Personal information
- Full name: Georgios Zisopoulos
- Date of birth: 23 May 1984 (age 41)
- Place of birth: Katerini, Greece
- Height: 1.82 m (5 ft 11+1⁄2 in)
- Position: Defensive midfielder

Youth career
- 1998–2002: Aris

Senior career*
- Years: Team / Apps / (Gls)
- 2002–2003: Aris / 0 / (0)
- 2003–2005: PAOK / 17 / (0)
- 2005–2010: Levadiakos / 128 / (4)
- 2010–2011: Panthrakikos / 32 / (2)
- 2011–2013: Levadiakos / 56 / (5)
- 2013–2016: Asteras Tripolis / 92 / (1)
- 2016–2018: Atromitos / 21 / (0)
- 2018: Apollon Smyrnis / 13 / (0)
- 2018–2019: Levadiakos / 29 / (1)
- 2019–2020: Apollon Smyrnis / 15 / (0)

International career^{‡}
- 2004: Greece U21 / 1 / (0)

= Georgios Zisopoulos =

Greek footballer

Georgios Zisopoulos (Γεώργιος Ζησόπουλος; born 23 May 1984) is a Greek former professional footballer who played as a defensive midfielder.

==Career==
Born in Katerini, Zisopoulos began playing football for PAOK, signing a professional contract in December 2004. On 22 May 2004, he made his debut in the Super League Greece as a late substitute in an away game against rivals Aris.

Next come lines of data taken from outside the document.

(* ===== verification/Wire.v ===== *)
(** * The wire encoding of the MySQL protocol

    Models src/extra/mysql_protocol/mysqlrouter/classic_protocol_codec_base.h,
    classic_protocol_codec_wire.h and classic_protocol_codec_frame.h: what is encoded and
    decoded step by step by the codecs of the messages.

    A codec lists its fields once, and two accumulators go through them, one for the size and
    one for the bytes.  A decoder is an action on the bytes of the buffer that have not been
    consumed; an error of a step is kept by its accumulator, so that the steps after it do
    nothing: here it ends the decoder.  [std::expected] is the [result] of a [system_error]. *)

From S2P Require Import Prelude ByteSpan Util Backend.

Local Open Scope Z_scope.

(** ** Steps *)

(** [FixedInt<size>] and [String]: the other types of the wire are made of these *)
Inductive field :=
  | fixed_int (size : nat) (value : Z)
  | raw_string (value : list Z).

Definition field_size (f : field) : nat :=
  match f with fixed_int size _ => size | raw_string value => length value end.
Definition field_bytes (f : field) : list Z :=
  match f with fixed_int size value => le_split size value | raw_string value => value end.

Definition varint_16 : Z := 0xfc.
Definition varint_24 : Z := 0xfd.
Definition varint_64 : Z := 0xfe.
(** [VarInt]: the value is a signed 64-bit integer *)
Definition varint (value : Z) : list field :=
  let value := to_signed 64 (u64 value) in
  if value <? 251 then [fixed_int 1 value]
  else if value <? Z.shiftl 1 16 then [fixed_int 1 varint_16; fixed_int 2 value]
  else if value <? Z.shiftl 1 24 then [fixed_int 1 varint_24; fixed_int 3 value]
  else [fixed_int 1 varint_64; fixed_int 8 value].

Definition nul_byte : Z := 0xfb.
Definition null : list field := [fixed_int 1 nul_byte].
Definition var_string (value : list Z) : list field :=
  varint (Z.of_nat (length value)) ++ [raw_string value].
Definition nul_term_string (value : list Z) : list field := [raw_string value; fixed_int 1 0].

(** [EncodeSizeAccumulator] *)
Definition encoded_size (fs : list field) : nat := sum_list_with field_size fs.
(** [EncodeBufferAccumulator], over a buffer with room for [space] bytes *)
Fixpoint encode_fields (fs : list field) (space : nat) : result (list Z) :=
  match fs with
  | [] => Ok []
  | f :: fs =>
      _ ← raise_if (space <? field_size f)%nat (system_error no_buffer_space);
      bytes ← encode_fields fs (space - field_size f);
      Ok (field_bytes f ++ bytes)
  end.

(** ** Decoding *)
Abbreviation decoder := (action (list Z)).
Definition size_max : Z := 2 ^ 64 - 1.

(** [DecodeBufferAccumulator::step]: a slice of [sz] bytes is decoded, or what remains *)
Definition step_sized {A} (sz : Z) (decode : decoder A) : decoder A := λ buf,
  if bool_decide (sz = size_max) then
    match decode buf with (rest, Ok a) => (rest, Ok a) | (_, Err e) => (buf, Err e) end
  else if Z.of_nat (length buf) <? sz then (buf, Err (system_error not_enough_input))
  else
    match decode (take (Z.to_nat sz) buf) with
    | (rest, Ok a) => (rest ++ drop (Z.to_nat sz) buf, Ok a)
    | (_, Err e) => (buf, Err e)
    end.
Definition step {A} : decoder A → decoder A := step_sized size_max.
(** [try_step]: an error code is not kept *)
Definition try_step {A} (decode : decoder A) : decoder (option A) := λ buf,
  match step decode buf with
  | (rest, Ok a) => (rest, Ok (Some a))
  | (_, Err (system_error _)) => (buf, Ok None)
  | (_, Err e) => (buf, Err e)
  end.

Definition fail {A} (code : error_code) : decoder A := throw (system_error code).

Definition decode_fixed_int (size : nat) : decoder Z := λ buf,
  if (length buf <? size)%nat then (buf, Err (system_error not_enough_input))
  else (drop size buf, Ok (le_combine (take size buf))).

Definition decode_varint : decoder Z :=
  first_byte ← step (decode_fixed_int 1);
  if first_byte <? 251 then mret first_byte
  else if first_byte =? varint_16 then step (decode_fixed_int 2)
  else if first_byte =? varint_24 then step (decode_fixed_int 3)
  else if first_byte =? varint_64 then value ← step (decode_fixed_int 8); mret (to_signed 64 value)
  else fail invalid_input.

Definition decode_null : decoder unit := λ buf,
  match buf with
  | [] => (buf, Err (system_error not_enough_input))
  | nul_val :: rest =>
      if negb (nul_val =? nul_byte) then (buf, Err (system_error invalid_input)) else (rest, Ok ())
  end.

(** [Codec<void>]: ignored bytes *)
Definition decode_void : decoder nat := λ buf, ([], Ok (length buf)).
Definition decode_string : decoder (list Z) := λ buf, ([], Ok buf).

Definition decode_var_string : decoder (list Z) :=
  len ← step decode_varint;
  step_sized (u64 len) decode_string.

Definition decode_nul_term_string : decoder (list Z) := λ buf,
  if bool_decide (0 ∈ buf) then
    let str := before 0 buf in (drop (S (length str)) buf, Ok str)
  else (buf, Err (system_error missing_nul_term)).

(** ** Codecs *)

(** a [capabilities::value_type], bit by bit *)
Abbreviation capabilities := Z (only parsing).
Abbreviation has caps pos := (Z.testbit caps pos).

(** [Codec<T>]: the fields of a value, and the decoder.  Listing the fields may raise. *)
Class Codec (T : Type) := {
  accumulate_fields : capabilities → T → result (list field);
  decode_value : capabilities → decoder T
}.
Definition decode_client_greeting (caps : capabilities) : decoder client_greeting :=
  capabilities_lo ← step (decode_fixed_int 2);
  if has (Z.land caps capabilities_lo) protocol_41 then
    capabilities_hi ← step (decode_fixed_int 2);
    let client_capabilities := Z.lor capabilities_lo (Z.shiftl capabilities_hi 16) in
    let shared_capabilities := Z.land caps client_capabilities in
    max_packet_size ← step (decode_fixed_int 4);
    collation ← step (decode_fixed_int 1);
    _ ← step_sized 23 decode_string;
    (* a greeting without a name asks for TLS; it is only looked at when the name is cut off *)
    username ← (λ buf, match step decode_nul_term_string buf with
                       | (rest, Ok username) => (rest, Ok (Some username))
                       | (rest, Err e) => if has shared_capabilities ssl then (buf, Ok None) else (rest, Err e)
                       end);
    match username with
    | None => mret (mk_client_greeting client_capabilities max_packet_size collation [] [] [] [] [])
    | Some username =>
        auth_method_data ← decode_auth_method_data (has shared_capabilities client_auth_method_data_varint)
                             (has shared_capabilities secure_connection);
        schema ← (if has shared_capabilities connect_with_schema then step decode_nul_term_string else mret []);
        auth_method ←
          (if has shared_capabilities plugin_auth then
             ended ← at_end;
             if ended : bool then mret [] else step decode_nul_term_string
           else mret []);
        attributes ← (if has shared_capabilities connect_attributes then step decode_var_string else mret []);
        mret (mk_client_greeting client_capabilities max_packet_size collation username auth_method_data
                schema auth_method attributes)
    end
  else
    max_packet_size ← step (decode_fixed_int 3);
    username ← step decode_nul_term_string;
    '(auth_method_data, schema) ←
      (if has (Z.land caps capabilities_lo) connect_with_schema then
         auth_method_data ← step decode_nul_term_string;
         schema ← step decode_string;
         mret (auth_method_data, schema)
       else auth_method_data ← step decode_string; mret (auth_method_data, []));
    mret (mk_client_greeting capabilities_lo max_packet_size 0 username auth_method_data schema [] []).
#[export] Instance client_greeting_codec : Codec client_greeting := {
  accumulate_fields caps v := Ok (client_greeting_fields caps v);
  decode_value caps := decode_client_greeting caps
}.

(** *** ChangeUser *)
Record client_change_user := mk_client_change_user {
  cu_username : list Z;
  cu_auth_method_data : list Z;
  cu_schema : list Z;
  cu_collation : Z;
  cu_auth_method_name : list Z;
  cu_attributes : list Z
}.
Definition client_change_user_fields (caps : capabilities) (v : client_change_user) : list field :=
  [fixed_int 1 cmd_change_user] ++ nul_term_string (cu_username v) ++
  (if has caps secure_connection then
     [fixed_int 1 (Z.of_nat (length (cu_auth_method_data v))); raw_string (cu_auth_method_data v)]
   else nul_term_string (cu_auth_method_data v)) ++
  nul_term_string (cu_schema v) ++
  (if negb (cu_collation v =? 0) || has caps plugin_auth || has caps connect_attributes then
     fixed_int 2 (cu_collation v) ::
     (if has caps plugin_auth then nul_term_string (cu_auth_method_name v) else []) ++
     (if has caps connect_attributes then var_string (cu_attributes v) else [])
   else []).
Definition decode_client_change_user (caps : capabilities) : decoder client_change_user :=
  _ ← expect_byte cmd_change_user;
  username ← step decode_nul_term_string;
  auth_method_data ← decode_auth_method_data false (has caps secure_connection);
  schema ← step decode_nul_term_string;
  ended ← at_end;
  if ended : bool then mret (mk_client_change_user username auth_method_data schema 0 [] [])
  else
    collation ← step (decode_fixed_int 2);
    auth_method_name ← (if has caps plugin_auth then step decode_nul_term_string else mret []);
    attributes ← (if has caps connect_attributes then step decode_var_string else mret []);
    mret (mk_client_change_user username auth_method_data schema collation auth_method_name attributes).
#[export] Instance client_change_user_codec : Codec client_change_user := {
  accumulate_fields caps v := Ok (client_change_user_fields caps v);
  decode_value caps := decode_client_change_user caps
}.

(** *** BinlogDump and BinlogDumpGtid *)
Definition flag_non_blocking : Z := 1.
Definition flag_through_gtid : Z := 4.

Record client_binlog_dump := mk_client_binlog_dump {
  bd_flags : Z;
  bd_server_id : Z;
  bd_filename : list Z;
  bd_position : Z
}.
Definition client_binlog_dump_fields (v : client_binlog_dump) : list field :=
  [fixed_int 1 cmd_binlog_dump; fixed_int 4 (bd_position v); fixed_int 2 (bd_flags v);
   fixed_int 4 (bd_server_id v); raw_string (bd_filename v)].
Definition decode_client_binlog_dump : decoder client_binlog_dump :=
  _ ← expect_byte cmd_binlog_dump;
  position ← step (decode_fixed_int 4);
  flags ← step (decode_fixed_int 2);
  server_id ← step (decode_fixed_int 4);
  filename ← step decode_string;
  mret (mk_client_binlog_dump flags server_id filename position).
#[export] Instance client_binlog_dump_codec : Codec client_binlog_dump := {
  accumulate_fields caps v := Ok (client_binlog_dump_fields v);
  decode_value caps := decode_client_binlog_dump
}.

Record client_binlog_dump_gtid := mk_client_binlog_dump_gtid {
  bg_flags : Z;
  bg_server_id : Z;
  bg_filename : list Z;
  bg_position : Z;
  bg_sids : list Z
}.
Definition client_binlog_dump_gtid_fields (v : client_binlog_dump_gtid) : list field :=
  [fixed_int 1 cmd_binlog_dump_gtid; fixed_int 2 (bg_flags v); fixed_int 4 (bg_server_id v);
   fixed_int 4 (Z.of_nat (length (bg_filename v))); raw_string (bg_filename v);
   fixed_int 8 (bg_position v)] ++
  (if negb (Z.land (bg_flags v) flag_through_gtid =? 0)
   then [fixed_int 4 (Z.of_nat (length (bg_sids v))); raw_string (bg_sids v)] else []).
Definition decode_client_binlog_dump_gtid : decoder client_binlog_dump_gtid :=
  _ ← expect_byte cmd_binlog_dump_gtid;
  flags ← step (decode_fixed_int 2);
  server_id ← step (decode_fixed_int 4);
  filename_len ← step (decode_fixed_int 4);
  filename ← step_sized filename_len decode_string;
  position ← step (decode_fixed_int 8);
  if Z.land flags flag_through_gtid =? 0 then mret (mk_client_binlog_dump_gtid flags server_id filename position [])
  else
    sids_len ← step (decode_fixed_int 4);
    sids ← step_sized sids_len decode_string;
    mret (mk_client_binlog_dump_gtid flags server_id filename position sids).
#[export] Instance client_binlog_dump_gtid_codec : Codec client_binlog_dump_gtid := {
  accumulate_fields caps v := Ok (client_binlog_dump_gtid_fields v);
  decode_value caps := decode_client_binlog_dump_gtid
}.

He would only make 18 league appearances for the club before moving to Levadiakos in August 2005. He stayed in the club for five consecutive years, before he joined Greek second division side Panthrakikos in August 2010. He returned to Levadiakos F.C. after a year playing for two years in Super League. On 11 June 2013 Zisopoulos signed for Asteras Tripolis. On 21 August 2014, he scored his first goal in international competition in a 2–0 home win against Maccabi Tel Aviv for the 1st leg qualification round of UEFA Europa League. According to a Greek newspaper, Israeli, Belgian and Turkish clubs are interested in signing the defensive midfielder and Israeli Premier League club Hapoel Be'er Sheva have made an official transfer offer, but he seems not willing to continue his career at Israel.

On 23 April 2016, he did not renew his contract with the club, seeking for his next destination in his career. On 14 June 2016, he signed a two years' contract with Atromitos for an undisclosed fee.